A new definition for periprosthetic joint infection

By Javad Parvizi, MD, FRCS

Workgroup proposes a standard definition for universal adoption

Both the orthopaedic community and the surveillance authorities such as the Centers for Disease Control and Prevention (CDC) continue to be frustrated by the lack of a standard definition for periprosthetic joint infection (PJI). Interpretation of available literature is becoming increasingly difficult because centers and investigators use different—and at times conflicting—definitions for PJI.

To address this major issue, the Musculoskeletal Infection Society (MSIS) recently convened a workgroup to evaluate the available literature and propose a standard definition for PJI that can be universally adopted by all.

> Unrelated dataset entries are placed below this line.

Inductive client_step (i : nat) : Msg → Msg → Prop :=
| c_lock mc mi ks kc d sp cp sv gu : cp i = CStart →
    client_step i (mkMsg None mc mi ks kc d sp cp sv gu)
                  (mkMsg (Some i) mc mi ks kc d sp (set_pc i CMake cp) sv gu)
| c_make m mc mi ks kc d sp cp sv gu : cp i = CMake →
    client_step i (mkMsg m mc mi ks kc d sp cp sv gu)
                  (mkMsg m mc mi ks kc (Some (MsgOther 0, false)) sp (set_pc i CType cp) sv gu)
| c_type m mc mi ks kc t b sp cp sv gu : cp i = CType →
    client_step i (mkMsg m mc mi ks kc (Some (t, b)) sp cp sv gu)
                  (mkMsg m mc mi ks kc (Some (request i, b)) sp (set_pc i CPayload cp) sv gu)
| c_payload m mc mi ks kc t b sp cp sv gu : cp i = CPayload →
    client_step i (mkMsg m mc mi ks kc (Some (t, b)) sp cp sv gu)
                  (mkMsg m mc mi ks kc (Some (t, true)) sp (set_pc i CLock cp) sv gu)
| c_cond m mi ks kc d sp cp sv gu : cp i = CLock →
    client_step i (mkMsg m None mi ks kc d sp cp sv gu)
                  (mkMsg m (Some (OwnClient i)) mi ks kc d sp (set_pc i CNotify cp) sv gu)
| c_notify m mc mi ks kc d sp cp sv gu : cp i = CNotify →
    client_step i (mkMsg m mc mi ks kc d sp cp sv gu)
                  (mkMsg m mc true true kc d sp (set_pc i (CLoop 0) cp) sv gu)
| c_wait m mc ks kc d sp cp sv gu n : cp i = CLoop n → (n < kMaxRetryCount)%nat →
    client_step i (mkMsg m mc true ks kc d sp cp sv gu)
                  (mkMsg m None true ks false d sp (set_pc i (CWait n) cp) sv gu)
| c_leave m mc mi ks kc d sp cp sv gu n : cp i = CLoop n →
    mi = false ∨ (kMaxRetryCount <= n)%nat →
    client_step i (mkMsg m mc mi ks kc d sp cp sv gu)
                  (mkMsg m mc mi ks kc d sp (set_pc i (CExit n) cp) sv gu)
| c_wake m mi ks d sp cp sv gu n : cp i = CWait n →
    client_step i (mkMsg m None mi ks true d sp cp sv gu)
                  (mkMsg m (Some (OwnClient i)) mi ks false d sp (set_pc i (CExit n) cp) sv gu)
| c_timeout m mi ks kc d sp cp sv gu n : cp i = CWait n →
    client_step i (mkMsg m None mi ks kc d sp cp sv gu)
                  (mkMsg m (Some (OwnClient i)) mi ks kc d sp (set_pc i (CLoop (S n)) cp) sv gu)
| c_finish m mc mi ks kc t b sp cp sv gu n : cp i = CExit n →
    client_step i (mkMsg m mc mi ks kc (Some (t, b)) sp cp sv gu)
      (mkMsg None None mi ks kc None sp
         (set_pc i (CDone ((n <? kMaxRetryCount)%nat && bool_decide (t = kCivMsgRespondSuccess))) cp)
         sv (gu || (kMaxRetryCount <=? n)%nat)).
(** * Dependency orchestration of devspace: graph, scheduler, orchestrator

    A shallow embedding of [pkg/devspace/dependency]:
    - the dependency graph (insertion with cycle detection, the two
      traversals, leaf discovery, node removal);
    - the bounded worker pool of [scheduler.go];
    - [handleDependencies] and the entry points of [dependency.go], and
      the provider of [handleDependencies] taken one statement at a time;
    - the change detection of [Dependency.prepare].

    Pointers to nodes are modelled by node IDs into the registry (the
    registry is keyed by the unique ID, so two node pointers are equal
    exactly when their IDs are).  Go recursion that need not terminate is
    modelled with a recursion budget; [None] stands for a call that does
    not return. *)

From Stdlib Require Import ZArith Lia.
From stdpp Require Import base option list strings pretty gmap fin_maps.

Open Scope string_scope.
Open Scope list_scope.

(** ** Errors *)

(** The error values that travel through the package.  [Errorf] is an
    error made from a message (also one that arrives from outside with that
    text); [Wrap] is [errors.Wrap]/[errors.Wrapf] around a cause;
    [CyclicError] is the package's [*cyclicError], holding the cycle it
    prints; [ExitStatus] is the interpreter's exit status and
    [ReturnCodeError] the [exit.ReturnCodeError] made from it. *)
Inductive error : Type :=
  | Errorf (msg : string)
  | Wrap (cause : error) (msg : string)
  | CyclicError (cycle : list string)
  | ExitStatus (status : Z)
  | ReturnCodeError (ExitCode : Z).

(** [strings.Join]. *)
Fixpoint Join (elems : list string) (sep : string) : string :=
  match elems with
  | [] => ""
  | [e] => e
  | e :: rest => e +:+ sep +:+ Join rest sep
  end.

Definition newline : string := String (Ascii.ascii_of_nat 10) EmptyString.

(** The text of a cycle error, as [graph_test.go] expects it: the prefix,
    a line break, then the cycle with one ID per line. *)
Definition cyclicError_Error (cycle : list string) : string :=
  "Cyclic dependency found: " +:+ newline +:+ Join cycle newline.

(** [Error()]: the text of an error.  The text of a [ReturnCodeError] is
    defined in package exit and never asked for in this package; it is left
    empty. *)
Fixpoint error_Error (e : error) : string :=
  match e with
  | Errorf msg => msg
  | Wrap cause msg => msg +:+ ": " +:+ error_Error cause
  | CyclicError cycle => cyclicError_Error cycle
  | ExitStatus status => "exit status " +:+ pretty status
  | ReturnCodeError _ => ""
  end.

The 21-member workgroup (See “Workgroup Members,” pg. 8) successfully achieved the objectives established by the MSIS. On Aug. 4, 2011, the workgroup voted on the final definition of PJI, which is outlined below. Three members of the CDC were also involved in the process and provided input in the development of the new definition.

The establishment of a standard definition will enable clinicians to be confident in their diagnosis and provide appropriate treatment. Additionally, adoption of this definition for research purposes will support consistency between studies and potentially improve the quality of the published body of evidence.

Defining PJI
Based on the proposed criteria, a definite diagnosis of PJI can be made when the following conditions are met:

  1. A sinus tract communicating with the prosthesis; or
  2. A pathogen is isolated by culture from two separate tissue or fluid samples obtained from the affected prosthetic joint; or
  3. Four of the following six criteria exist:
    1. Elevated serum erythrocyte sedimentation rate (ESR) or serum C-reactive protein (CRP) concentration
    2. Elevated synovial white blood cell (WBC) count
    3. Elevated synovial neutrophil percentage (PMN%)
    4. Presence of purulence in the affected joint
    5. Isolation of a microorganism in one culture of periprosthetic tissue or fluid
    6. Greater than five neutrophils per high-power field in five high-power fields observed from histologic analysis of periprosthetic tissue at 400 times magnification

However, it should be noted that PJI may be present even if fewer than four of these criteria are met.

Microbiologic testing
—Tissue for culture must be obtained from representative periprosthetic tissue or fluid. To limit the risk of contamination, each sample should be taken with separate, sterile instruments. The definition of phenotypically identical organisms should be based on phenotypic similarities and in vitro antimicrobial susceptibility testing because confirmation of genetic identity is not routinely performed on clinical isolates.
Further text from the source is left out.